Ria Shah: Catching up with people we love is always a time crunch and when we do have time, we often don’t have the energy. This leaves experiences unheard and over time, we begin to define relationships and people by the few experiences we do know about them. There are too many ways to connect yet not a single way that makes it easier to catch up with our people in a way that makes us feel connected and tuned into their emotions and perspectives. Without enough time and energy to ask meaningful questions within the relationships in our own lives, we have less capacity to understand perspectives that are not our own. Inevitably, this has spurred an erosion of trust in our society and a cascade of systemic issues.

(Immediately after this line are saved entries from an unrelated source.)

Lemma syncProducts_fk (stripe : StripeServiceSync.Listings) :
  preserves fk_ok (StripeServiceSync.syncProducts stripe).
Proof.
  open_sync. invariant.
  apply preserves_for_each; intros p. invariant.
  - open_table_op; fk_branch.
  - apply preserves_for_each; intros q. invariant. open_table_op; fk_branch.
Qed.

Lemma syncProducts_catalog_only (stripe : StripeServiceSync.Listings) :
  keeps (fun d => (users d, subscriptions d, paymentMethods d, webhookEvents d))
        (StripeServiceSync.syncProducts stripe).
Proof.
  open_sync. frame.
  apply keeps_for_each; intros p. frame.
  - table_op.
  - apply keeps_for_each; intros q. frame; table_op.
Qed.

(** X23. The catalog sync writes to the product and price tables only,
    and only by upsert: whatever the processor lists and whatever storage
    does, after [syncProducts] the tables of users, subscriptions, payment
    methods and ledger entries are what they were; no product or price row
    has been removed or has changed its local id; external ids that had at
    most one row each still have; and subscription rows that pointed to
    existing users and prices still do. *)
Theorem syncProducts_only_upserts_the_catalog :
  forall stripe w,
    let w' := snd (StripeServiceSync.syncProducts stripe w) in
    users (db w') = users (db w)
    /\ subscriptions (db w') = subscriptions (db w)
    /\ paymentMethods (db w') = paymentMethods (db w)
    /\ webhookEvents (db w') = webhookEvents (db w)
    /\ retains (db w) (db w')
    /\ (unique_external_ids (db w) -> unique_external_ids (db w'))
    /\ (fk_ok (db w) -> fk_ok (db w')).
Proof.
  intros stripe w w'. subst w'.
  pose proof (syncProducts_catalog_only stripe w) as Hk. simpl in Hk.
  injection Hk as H1 H2 H3 H4.
  pose proof (@syncProducts_retains (db w) stripe w (retains_refl _)) as Hr.
  pose proof (@syncProducts_unique stripe w) as Hu.
  pose proof (@syncProducts_fk stripe w) as Hfk.
  do 4 (split; [assumption|]). split; [exact Hr|]. split; [exact Hu|exact Hfk].
Qed.

Lemma syncProducts_only_upserts_the_catalog_witness :
  let w := Scenario.world0 (Scenario.sub_1 false None 9000) [] 6000 in
  let stripe :=
    StripeServiceSync.Build_Listings
      (Ok [Stripe.Build_Product "prod_1" "Pro" None [] true;
           Stripe.Build_Product "prod_2" "Team" None [] true])
      (fun productId =>
         Ok [Stripe.Build_Price "price_2" productId "one_time" None None "usd"
               (Some 500) [] true]) in
  subscriptions (db (snd (StripeServiceSync.syncProducts stripe w))) = subscriptions (db w)
  /\ unique_external_ids (db (snd (StripeServiceSync.syncProducts stripe w)))
  /\ fk_ok (db (snd (StripeServiceSync.syncProducts stripe w))).
Proof.
  intros w stripe.
  destruct (syncProducts_only_upserts_the_catalog stripe w)
    as (_ & H2 & _ & _ & _ & Hu & Hfk).
  split; [exact H2|]. split.
  - apply Hu. repeat split; simpl; repeat constructor; simpl; intuition.
  - apply Hfk. intros s [<-|[]]. split.
    + exists Scenario.alice. split; [left|]; reflexivity.
    + exists Scenario.monthly. split; [left|]; reflexivity.
Defined.

Lemma bind_ok_inv A B (m : M A) (k : A -> M B) (w w' : World) (b : B) :
  bind m k w = (Ok b, w') ->
  exists a w1, m w = (Ok a, w1) /\ k a w1 = (Ok b, w').
Proof.
  unfold bind. destruct (m w) as [[a|e] w1]; intros H; [eauto|discriminate].
Qed.

(** What a loop that resolves has established for each of its items,
    under an invariant [I] of the loop. *)
Lemma for_each_post A (I : Db -> Prop) (Post : A -> Db -> Prop) (f : A -> M unit) :
  (forall y, preserves I (f y)) ->
  (forall x y, preserves (Post x) (f y)) ->
  (forall x w w1, I (db w) -> f x w = (Ok tt, w1) -> Post x (db w1)) ->
  forall xs w w',
    I (db w) -> StripeServiceSync.for_each xs f w = (Ok tt, w') ->
    forall x, In x xs -> Post x (db w').
Proof.
  intros HI HP Hpost xs. induction xs as [|y xs IH]; intros w w' Hw Hrun x Hin;
    [contradiction|].
  simpl in Hrun. apply bind_ok_inv in Hrun as ([] & w1 & Hy & Hrest).
  assert (Hw1 : I (db w1)).
  { pose proof (HI y w Hw) as H. now rewrite Hy in H. }
  destruct Hin as [<-|Hin].
  - pose proof (@preserves_for_each (Post y) A f xs (HP y) w1 (Hpost y w w1 Hw Hy)) as H.
    now rewrite Hrest in H.
  - apply (IH w1 w' Hw1 Hrest x Hin).
Qed.

Lemma find_present_map R (key : R -> bool) (g : R -> R) (rows : list R) :
  (forall r, key (g r) = key r) -> find key rows <> None -> find key (map g rows) <> None.
Proof.
  intros Hk H. rewrite find_map_preserving by assumption.
  destruct (find key rows); [discriminate|contradiction].
Qed.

We see the ramifications of this in healthcare where social experiences drive 80% of health outcomes, but healthcare professionals have little to no access to their patients’ lived experiences. There is a need for sourcing more authentic data, not just for uses in healthcare, but across industries looking for ways to reduce bias in AI & big data. As we thought about ways to solve this problem, existing social data just didn’t meet the mark. Our social media feeds are not true representations of the people we know, and it definitely doesn’t give us real insight into their broader life experiences. So, we created something that allows us to share about ourselves and understand others better.
We’ve stripped dignity from certain experiences by neglecting data on experiences, especially those of people who have historically had less ownership and today, less opportunities to be heard. This means peoples’ lives and health are determined by experiences we don’t even have data on. As rapidly as we’ve advanced technology like data science – giving us a way to see the unknown – we’re missing the fundamentals: better data. We don’t have an equitable data source of experiences representative of all communities.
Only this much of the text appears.